--- TASK DETAILS ---
Set down exactly the lines below, starting at the one that contains "intros HK Hw. unfold apply_commit." and ending at the one that contains "<= cpu_count facts'", with both of those lines included and nothing else.
•••••
Lemma open_directory_safe i inode w :
  safe_io i (λ h w, issued w !! directory_handle_get h = Some i)
    (LinuxWritableEngine_open_directory table policy fuel inode) w.
Proof.
  unfold LinuxWritableEngine_open_directory.
  apply (safe_io_after i (λ _, True)); auto using getattr_quiet with forge. intros node w1 _. case_decide; [done|].
  apply (safe_io_after i (λ _, True)); auto using all_quiet_observe with forge. intros overlay w2 _.
  apply (safe_io_after i (λ _, True)); auto with forge; [quiet; auto using load_item_quiet|]. intros item w3 _.
  apply (safe_io_after i (λ _, True)); auto with forge; [apply load_pages_quiet|]. intros children w4 _.
  apply (safe_io_after i (λ _, True)); auto with forge; [quiet|]. intros parent w5 _.
  apply (safe_io_after i (λ _, True)); auto using all_quiet_observe with forge. intros [[hidden names] local] w6 _.
  apply (safe_io_after i (λ _, True)); auto using backend_entries_quiet with forge. intros entries w7 _.
  apply (safe_io_after i (λ _, True)); auto with forge; [done|]. intros all w8 _.
  eapply (safe_io_section i (λ _, True)); [auto with forge|done|]. intros w9 _ HI. by apply insert_snapshot_fair.
Qed.

(** A commit that is accepted is covered. *)
Lemma apply_commit_safe i K handle inode commit minimum allow_same w :
  lasting i K → K w →
  safe_io i (λ _ w, K w ∧ covered inode (commit_snapshot commit) w ∧
      ∀ m, minimum = Some m → m ≤ snapshot_size (commit_snapshot commit))
    (apply_commit table handle inode commit minimum allow_same) w.
Proof.
  intros HK Hw. unfold apply_commit.
  apply (safe_io_after i K); auto using all_quiet_observe. intros key w1 Hw1.
  case_decide; [done|].
  destruct minimum as [m|]; [case_bool_decide as Hm; [done|]|].
  all: eapply (safe_io_section i K); [done|done|]; intros w2 Hw2 HI;
    destruct (commit_covered i handle inode (commit_snapshot commit) allow_same w2 HI) as [Hf Hc]; split; [done|];
    destruct (commit_section _ _ _ _ _).1 eqn:Hr; [|done]; cbn in Hc |- *; split_and!;
    [|done|intros m' Hm'; first [discriminate Hm'|injection Hm' as <-; lia]].
  all: eapply lasting_section; [done..|]; intros h _ Hn; cbn;
    destruct (commit_section_cases handle inode (commit_snapshot commit) allow_same (engine w2))
      as [[e He]|[(_ & He & _)|(o & Ho & _ & He & _)]]; rewrite He; cbn; try done;
    rewrite lookup_insert_ne; [done|congruence].
Qed.
(** ** The first validation *)

Lemma replay_success_cache (p : probe_provider) (facts : boot_facts_t) :
  fst (replay (provider_responses p facts) facts) = true ->
  cache_topology (snd (replay (provider_responses p facts) facts))
  = fst (boot_probe_cache_topology p (cache_topology facts)).
Proof.
  split_responses p facts; intros Hret; try discriminate Hret;
    destruct ok1, ok2, ok3, ok4; cbn -[u32 u64 Z.eqb];
    destruct (u32 (boot_probe_numa_node_count p) =? 0); reflexivity.
Qed.

(** X8.  After [boot_init] and a successful [boot_probe], validation
    fails hard exactly when the provider reported a single core or left
    the cache topology with no level; the probe itself has excluded the
    other two hard-fail conditions. *)
Theorem first_validation_hard_fail (p : probe_provider)
    (f0 facts' : boot_facts_t) (ctx : boot_validation_context_t) :
  boot_probe p (boot_init f0) = (true, facts') ->
  (fst (fst (boot_validate facts' ctx)) = BOOT_VALIDATION_HARD_FAIL <->
     u32 (boot_probe_cpu_count p) = 1
     \/ level_count (fst (boot_probe_cache_topology p cache_topology_zero)) = 0)
  /\ probed facts' = true
  /\ 1 <= cpu_count facts'
  /\ 1 <= numa_nodes facts'.
Proof.
  intros Hprobe.
  destruct (boot_probe_replay p (boot_init f0) eq_refl) as [Hrep Htr].
  rewrite Htr in Hrep. rewrite Hrep in Hprobe.
  pose proof (replay_success_smt p (boot_init f0)) as Hs.
  pose proof (replay_success_cache p (boot_init f0)) as Hc.
  rewrite Hprobe in Hs, Hc. cbn [fst snd] in Hs, Hc.
  destruct (Hs eq_refl) as (_ & _ & Hnuma & Hcount & Hnz & Hprobed).
  specialize (Hc eq_refl).
  change (cache_topology (boot_init f0)) with cache_topology_zero in Hc.
  pose proof (u32_range (boot_probe_cpu_count p)) as Hr1.
  pose proof (u32_range (boot_probe_numa_node_count p)) as Hr2.
  assert (Hn : 1 <= numa_nodes facts').
  { rewrite Hnuma. destruct (_ =? 0) eqn:Hz; to_arith; lia. }
  repeat split; try assumption; try lia.
  - intros Hhard. rewrite boot_validate_result in Hhard.
    destruct (hard_fail_conditionb facts') eqn:Hh;
      [| destruct (warn_conditionb facts'); discriminate Hhard].
    apply hard_fail_conditionb_spec in Hh.
    destruct Hh as [Hp | [Hcores | [Hlev | Hnum]]].
    + congruence.
    + left. lia.
    + right. congruence.
    + lia.
  - intros Hcase. rewrite boot_validate_result.
    assert (Hh : hard_fail_conditionb facts' = true).
    { apply hard_fail_conditionb_spec. destruct Hcase as [Hone | Hlev].
      - right. left. lia.
      - right. right. left. congruence. }
    rewrite Hh. reflexivity.
Qed.

Lemma first_validation_hard_fail_witness :
  boot_probe single_core (boot_init uninitialised)
    = (true, snd (boot_probe single_core (boot_init uninitialised)))
  /\ fst (fst (boot_validate
                 (snd (boot_probe single_core (boot_init uninitialised)))
                 empty_ctx))
     = BOOT_VALIDATION_HARD_FAIL.
Proof.
  assert (Hprobe :
    boot_probe single_core (boot_init uninitialised)
    = (true, snd (boot_probe single_core (boot_init uninitialised))))
    by (vm_compute; reflexivity).
  split; [exact Hprobe |].
  destruct (first_validation_hard_fail single_core uninitialised _ empty_ctx
              Hprobe) as (Hiff & _).
  apply Hiff. left. vm_compute. reflexivity.
Defined.

(** ** The printed report *)

Lemma error_lines_recorded (ctx : boot_validation_context_t) :
  (Z.to_nat (error_count ctx) <= length (errors ctx))%nat ->
  map (error_line ctx) (seq 0 (Z.to_nat (error_count ctx)))
  = imap (fun i e => ("  [" ++ pretty i ++ "] " ++ boot_error_string e)%string)
         (recorded_errors ctx).
Proof.
  intros Hle. unfold recorded_errors.
  apply list_eq. intros i.
  rewrite list_lookup_fmap, list_lookup_imap.
  destruct (decide (i < Z.to_nat (error_count ctx))%nat) as [Hlt | Hge].
  - rewrite lookup_seq_lt by assumption. rewrite lookup_take_lt by assumption.
    destruct (lookup_lt_is_Some_2 (errors ctx) i) as [e He]; [lia |].
    cbn. unfold error_line. rewrite He. reflexivity.
  - rewrite lookup_seq_ge by lia. rewrite lookup_take_ge by lia. reflexivity.
Qed.

(** X9.  Printing the context that [boot_validate] leaves gives the
    summary line with the number of errors, the line of the verdict, and
    then the text of each triggered check, numbered from 0 in the order of
    the checks. *)
Theorem validation_report_lines (facts : boot_facts_t)
    (ctx : boot_validation_context_t) :
  let r := fst (fst (boot_validate facts ctx)) in
  let ctx' := snd (boot_validate facts ctx) in
  let reported :=
    if probed facts then map fst (triggered facts)
    else [BOOT_ERROR_CPU_DETECTION_FAILED] in
  boot_validation_context_print ctx'
  = ("Boot validation summary: " ++ pretty (Z.of_nat (length reported))
     ++ " error(s)")%string
    :: result_line r
    :: imap (fun i e =>
               ("  [" ++ pretty i ++ "] " ++ boot_error_string e)%string)
            reported.
Proof.
  cbn zeta.
  destruct (boot_validate_context facts ctx) as (Hr & Hrec & Hcnt & Hlen & _).
  unfold boot_validation_context_print.
  rewrite error_lines_recorded.
  - rewrite <- Hr, Hcnt, Hrec. reflexivity.
  - rewrite Hcnt, Nat2Z.id, Hlen. unfold recorded_errors.
    rewrite length_take. lia.
Qed.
•••••
--- REPLY ---
  intros HK Hw. unfold apply_commit.
  apply (safe_io_after i K); auto using all_quiet_observe. intros key w1 Hw1.
  case_decide; [done|].
  destruct minimum as [m|]; [case_bool_decide as Hm; [done|]|].
  all: eapply (safe_io_section i K); [done|done|]; intros w2 Hw2 HI;
    destruct (commit_covered i handle inode (commit_snapshot commit) allow_same w2 HI) as [Hf Hc]; split; [done|];
    destruct (commit_section _ _ _ _ _).1 eqn:Hr; [|done]; cbn in Hc |- *; split_and!;
    [|done|intros m' Hm'; first [discriminate Hm'|injection Hm' as <-; lia]].
  all: eapply lasting_section; [done..|]; intros h _ Hn; cbn;
    destruct (commit_section_cases handle inode (commit_snapshot commit) allow_same (engine w2))
      as [[e He]|[(_ & He & _)|(o & Ho & _ & He & _)]]; rewrite He; cbn; try done;
    rewrite lookup_insert_ne; [done|congruence].
Qed.
(** ** The first validation *)

Lemma replay_success_cache (p : probe_provider) (facts : boot_facts_t) :
  fst (replay (provider_responses p facts) facts) = true ->
  cache_topology (snd (replay (provider_responses p facts) facts))
  = fst (boot_probe_cache_topology p (cache_topology facts)).
Proof.
  split_responses p facts; intros Hret; try discriminate Hret;
    destruct ok1, ok2, ok3, ok4; cbn -[u32 u64 Z.eqb];
    destruct (u32 (boot_probe_numa_node_count p) =? 0); reflexivity.
Qed.

(** X8.  After [boot_init] and a successful [boot_probe], validation
    fails hard exactly when the provider reported a single core or left
    the cache topology with no level; the probe itself has excluded the
    other two hard-fail conditions. *)
Theorem first_validation_hard_fail (p : probe_provider)
    (f0 facts' : boot_facts_t) (ctx : boot_validation_context_t) :
  boot_probe p (boot_init f0) = (true, facts') ->
  (fst (fst (boot_validate facts' ctx)) = BOOT_VALIDATION_HARD_FAIL <->
     u32 (boot_probe_cpu_count p) = 1
     \/ level_count (fst (boot_probe_cache_topology p cache_topology_zero)) = 0)
  /\ probed facts' = true
  /\ 1 <= cpu_count facts'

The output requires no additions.